於是,寒冬臘月的凌晨六點鐘,我站在了無錫高鐵站的月臺上,手裡提著我們無錫最著名的、虐待了無數遊客的甜味肉餡小籠包==
還有十幾天就春節了,火車站人很多,月臺上熙熙攘攘的,我站在人群之中踮腳看著火車來的方向,心裡有些惴惴。
待會林嶼森看見我在月臺等他,會不會覺得很奇怪?接人的話一般都會在出站口吧,可是我卻跑到了月臺上,這樣會不會太隆重了?
要不我現在跑去出站口?
正在猶豫之間,火車已經進站了,白色的列車從我身邊呼嘯而過,然後漸漸減速,逐漸的,我已經能透過車窗,看見車廂裡的乘客了。
我看見了林嶼森。
我也不知道我為什麼一眼就能確定是他,其實只是一個一閃而過的側影而已。
但是我已經不由自主地跟著那節車廂跑了起來。
列車的車速已經非常緩慢,所以那個身影始終在我視線裡。我看見他站了起來,從頭頂的行李架上拿下了個黑色的行李箱,然後一個穿著藍色大衣的女子貌似跟他說了什麼,他點點頭,又從行李架上拿下來一個紅色的箱子。
列車徹底停了。
車廂門開啟,乘客們陸續地出來,當那熟悉的高大的身影從車廂裡走出,我下意識地往柱子後面躲了一躲==
等我意識到出站口的方向並不在我這邊的時候,林嶼森已經走得有點遠了,我連忙又追了上去,悄悄地跟在了他後面……
話說,我到底在折騰什麼==
很快我就發現跟著他的不止我一個,那個藍衣服的女子也追上了他,隱隱約約我聽到她在向林嶼森道謝。
「剛剛謝謝你幫我拿箱子,不然那麼重,我可拿不動。
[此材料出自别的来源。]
(** Scenario A: 10 hours at 200 per hour give an amount of 2000 on a
    line that is no exception. *)
Lemma single_match_amount_witness :
  amount (derive_exact [clause_tm] event_10h) = 2000%Z
  /\ is_exception (derive_exact [clause_tm] event_10h) = false.
Proof.
  destruct (single_match_amount exact_trigger flat_specificity plain_confidence
              [clause_tm] event_10h clause_tm)
    as (Hexc & _ & _ & Hq & Hp & Htm & _).
  - vm_compute. reflexivity.
  - split; [|exact Hexc]. unfold derive_exact.
    rewrite Htm by reflexivity. rewrite Hq, Hp. reflexivity.
Defined.

(** The sample invoice's lines carry the amounts the rule gives: the
    two hourly lines quantity times unit price, the fixed line its
    clause's milestone amount. *)
Lemma sample_lines_follow_amount_rule :
  amount <$> (derive_exact [clause_tm; clause_milestone]
                <$> [event_10h; event_5h; event_phase1])
  = InvoiceDetail.amount <$> InvoiceDetail.lines InvoiceDetail.sampleInvoice
  /\ Forall (fun l =>
               InvoiceDetail.is_exception l = false
               /\ InvoiceDetail.amount l
                  = (InvoiceDetail.quantity l * InvoiceDetail.unit_price l)%Z)
            (InvoiceDetail.lines InvoiceDetail.sampleInvoice).
Proof. split; [vm_compute; reflexivity|]. repeat constructor. Qed.

End DerivationScenarios.

(** ** Push *)

Section PushClaims.

Import InvoiceDetail Push.

(** C4. [pushInvoice] succeeds only for an approved invoice; from any
    other status it fails with [InvalidTransitionError], leaves the
    invoice and its status unchanged and makes no Export Gate call.  The
    page shows its Push to ERP button exactly for an approved invoice. *)
Theorem push_only_when_approved
    (exportGate : Invoice -> option jsstring) (s : PushState) :
  (succeeded (snd (pushInvoice exportGate s)) = true ->
     status (pushed_invoice s) = lit "approved")
  /\ (status (pushed_invoice s) <> lit "approved" ->
        snd (pushInvoice exportGate s) = InvalidTransitionError
        /\ pushed_invoice (fst (pushInvoice exportGate s)) = pushed_invoice s
        /\ status (pushed_invoice (fst (pushInvoice exportGate s)))
           = status (pushed_invoice s)
        /\ gate_calls (fst (pushInvoice exportGate s)) = gate_calls s)
  /\ (pushButtonShown (pushed_invoice s) = true
      <-> status (pushed_invoice s) = lit "approved").
Proof.
  unfold pushInvoice, pushButtonShown, str_eqb.
  split; [|split].
  - case_bool_decide as Hst; [done|]. cbn. discriminate.
  - intros Hne. case_bool_decide as Hst; [by destruct Hne|]. by cbn.
  - apply bool_decide_eq_true.
Qed.
(** X14: A call of [block_until_number_of_known_nodes_is], from its start.
    When the learner knows the number of nodes asked for, the call returns
    [True] at once and nothing has changed.  Otherwise (with a timeout that
    is not negative) the first poll warns if the learning loop is not
    running and sleeps; at the second poll, in the world the sleep left, the
    call returns [True] if the nodes are known by then, and if they are not
    it raises [NotEnoughTeachers] when [(maya.now() - start).seconds], the
    seconds of the elapsed time within its last day, exceed the timeout.
    With the round on the waiting thread, a [ReadTimeout] or a
    [ConnectTimeout] of that round is logged and the wait goes on as
    before. *)
Theorem block_until_number_of_known_nodes_is_waits during_sleep sleeps n timeout w :
  (forall learn,
     enough_known n w = true ->
     block_until_number_of_known_nodes_is sleeps n timeout learn w = Some (Ok true, w))
  /\ (enough_known n w = false -> (0 <= timeout)%Z ->
      let w1 := during_sleep (after_warning w) in
      (enough_known n w1 = true ->
       exists w2,
         block_until_number_of_known_nodes_is (during_sleep :: sleeps) n timeout false w
         = Some (Ok true, w2)
         /\ me w2 = me w1)
      /\ (enough_known n w1 = false ->
          (timedelta_seconds (clock w1 - clock w) > timeout)%Z ->
          block_until_number_of_known_nodes_is (during_sleep :: sleeps) n timeout false w
          = Some (Raise NotEnoughTeachers, after_warning w1)))
  /\ (forall e w0,
        enough_known n w = false ->
        learn_from_teacher_node true (after_warning w) = (Raise e, w0) ->
        e = ReadTimeout \/ e = ConnectTimeout ->
        (timedelta_seconds (clock w0 - clock w) <= timeout)%Z ->
        let w1 :=
          during_sleep
            (set_stdout
               (stdout w0
                ++ [(Warn, "Teacher was unreachable.  No good way to handle this on the main thread.")])
               w0) in
        enough_known n w1 = true ->
        exists w2,
          block_until_number_of_known_nodes_is (during_sleep :: sleeps) n timeout true w
          = Some (Ok true, w2)
          /\ me w2 = me w1).
Proof.
  unfold block_until_number_of_known_nodes_is. split; [|split].
  - intros learn Hs.
    assert (block_until_number_of_known_nodes_is_body n timeout learn (clock w)
              (_learning_round (me w)) w = (Ok (Some true), w)) as E.
    { unfold block_until_number_of_known_nodes_is_body, bind, self, gets.
      unfold enough_known in Hs. simpl. rewrite Hs, Z.sub_diag. done. }
    destruct sleeps; simpl; by rewrite E.
  - intros Hs Ht. simpl.
    assert (block_until_number_of_known_nodes_is_body n timeout false (clock w)
              (_learning_round (me w)) w = (Ok None, after_warning w)) as E.
    { rewrite (number_body_polls n timeout false _ _ w (after_warning w) Hs)
        by (by rewrite when_not_running).
      rewrite timedelta_seconds_0.
      destruct (Z.gtb_spec 0 timeout); [lia|done]. }
    rewrite E. split.
    + intros Hs1.
      destruct (number_body_known n timeout false (clock w) (_learning_round (me w))
                  (during_sleep (after_warning w)) Hs1) as (w2 & E2 & Hme & _).
      exists w2. split; [|done]. destruct sleeps; simpl; by rewrite E2.
    + intros Hs1 Hgt.
      assert (block_until_number_of_known_nodes_is_body n timeout false (clock w)
                (_learning_round (me w)) (during_sleep (after_warning w))
              = (Raise NotEnoughTeachers, after_warning (during_sleep (after_warning w))))
        as E2.
      { rewrite (number_body_polls n timeout false _ _ _
                   (after_warning (during_sleep (after_warning w))) Hs1)
          by (by rewrite when_not_running).
        assert (clock (after_warning (during_sleep (after_warning w)))
                = clock (during_sleep (after_warning w))) as ->.
        { unfold after_warning at 1. by destruct (running _). }
        destruct (Z.gtb_spec
                    (timedelta_seconds (clock (during_sleep (after_warning w)) - clock w))
                    timeout); [done|lia]. }
      destruct sleeps; simpl; by rewrite E2.
  - intros e w0 Hs Hl He Hle. simpl. intros Hs1.
    assert (block_until_number_of_known_nodes_is_body n timeout true (clock w)
              (_learning_round (me w)) w
            = (Ok None,
               set_stdout
                 (stdout w0
                  ++ [(Warn, "Teacher was unreachable.  No good way to handle this on the main thread.")])
                 w0)) as E.
    { rewrite (number_body_polls n timeout true _ _ w
                 (set_stdout
                    (stdout w0
                     ++ [(Warn, "Teacher was unreachable.  No good way to handle this on the main thread.")])
                    w0) Hs).
      - simpl. destruct (Z.gtb_spec (timedelta_seconds (clock w0 - clock w)) timeout);
          [lia|done].
      - rewrite when_not_running. simpl.
        unfold round_on_this_thread, when, try_except. unfold bind at 1. rewrite Hl.
        by destruct He as [-> | ->]. }
    rewrite E.
    match goal with
    | |- context [during_sleep ?w1] =>
        destruct (number_body_known n timeout true (clock w) (_learning_round (me w))
                    (during_sleep w1) Hs1) as (w2 & E2 & Hme & _)
    end.
    exists w2. split; [|done]. destruct sleeps; simpl; by rewrite E2.
Qed.
(** * StreamAPI: the extraction, validation and de-duplication pipeline

    A shallow embedding of the shared utilities that search.js and
    details.js require from [./utils] ([formatThumbnailUrl],
    [extractVideoPath], [cleanVideoData]; their text closes app.js), of
    details.js ([parseVideoArray], [extractRelatedVideos], the details
    route) and of search.js ([extractSearchResults], the search route).

    Modelling conventions.
    - A JavaScript string is a Rocq [string]; every character stands for
      one code unit below 256.
    - A JavaScript number is [NaN] or an integer ([Int z]); fractions,
      infinities and the negative zero are outside the model, and
      arithmetic on integers is exact (no rounding of long digit strings,
      no overflow to Infinity).
    - A regular expression is a value of [regex], run by a backtracking
      matcher with the priorities of the ECMAScript one (greedy and lazy
      stars, capture groups).
    - An exception is the [Thrown] outcome; [try]/[catch] is a match on it.
    - What cheerio computes from the DOM is an input of the model (the
      record [page]); the outbound HTTP request is the [Fetch] node of a
      small program tree. *)

From Stdlib Require Import ZArith Ascii String Bool Lia.
From Stdlib Require Import DecimalString DecimalZ.
From stdpp Require Import base list strings gmap.

Open Scope string_scope.

(** ** Strings *)

Module Str.

(** [s.length] *)
Definition len (s : string) : nat := String.length s.

Fixpoint drop (n : nat) (s : string) : string :=
  match n, s with
  | S n', String _ s' => drop n' s'
  | _, _ => s
  end.

Fixpoint take (n : nat) (s : string) : string :=
  match n, s with
  | S n', String c s' => String c (take n' s')
  | _, _ => ""
  end.

(** [s.startsWith(p)] *)
Fixpoint startsWith (p s : string) : bool :=
  match p, s with
  | "", _ => true
  | String a p', String b s' => Ascii.eqb a b && startsWith p' s'
  | String _ _, "" => false
  end.

(** [s.includes(p)] *)
Fixpoint includes (p s : string) : bool :=
  startsWith p s ||
  match s with
  | "" => false
  | String _ s' => includes p s'
  end.

(** White space and line terminators of ECMAScript among the code units
    below 256: TAB, LF, VT, FF, CR, SP and NBSP. *)
Definition isSpace (c : ascii) : bool :=
  let n := nat_of_ascii c in
  (((9 <=? n) && (n <=? 13)) || (n =? 32) || (n =? 160))%nat.

Fixpoint trimStart (s : string) : string :=
  match s with
  | "" => ""
  | String c s' => if isSpace c then trimStart s' else s
  end.

Fixpoint trimEnd (s : string) : string :=
  match s with
  | "" => ""
  | String c s' =>
      match trimEnd s' with
      | "" => if isSpace c then "" else String c ""
      | t => String c t
      end
  end.

(** [s.trim()] *)
Definition trim (s : string) : string := trimEnd (trimStart s).

(** [s.replace(/c/g, by)] for a one-character pattern. *)
Fixpoint replaceChar (c : ascii) (by_ : string) (s : string) : string :=
  match s with
  | "" => ""
  | String a s' =>
      (if Ascii.eqb a c then by_ else String a "") ++ replaceChar c by_ s'
  end.

(** Membership of a character in a string. *)
Fixpoint mem (c : ascii) (s : string) : bool :=
  match s with
  | "" => false
  | String a s' => Ascii.eqb a c || mem c s'
  end.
」
林嶼森微微頷首,沒有說話。
我遠遠地聽著,不知道為什麼心裡忽然有點驕傲——他是因為我而來的呢,不然他根本不會在這裡停留,也不會幫你拿行李啦。
但是緊接著又為這種莫名其妙的驕傲羞愧起來。
藍衣服女子好像還想說點什麼,但是林嶼森疏離的態度卻讓她止步了,有些尷尬地走向了另一邊。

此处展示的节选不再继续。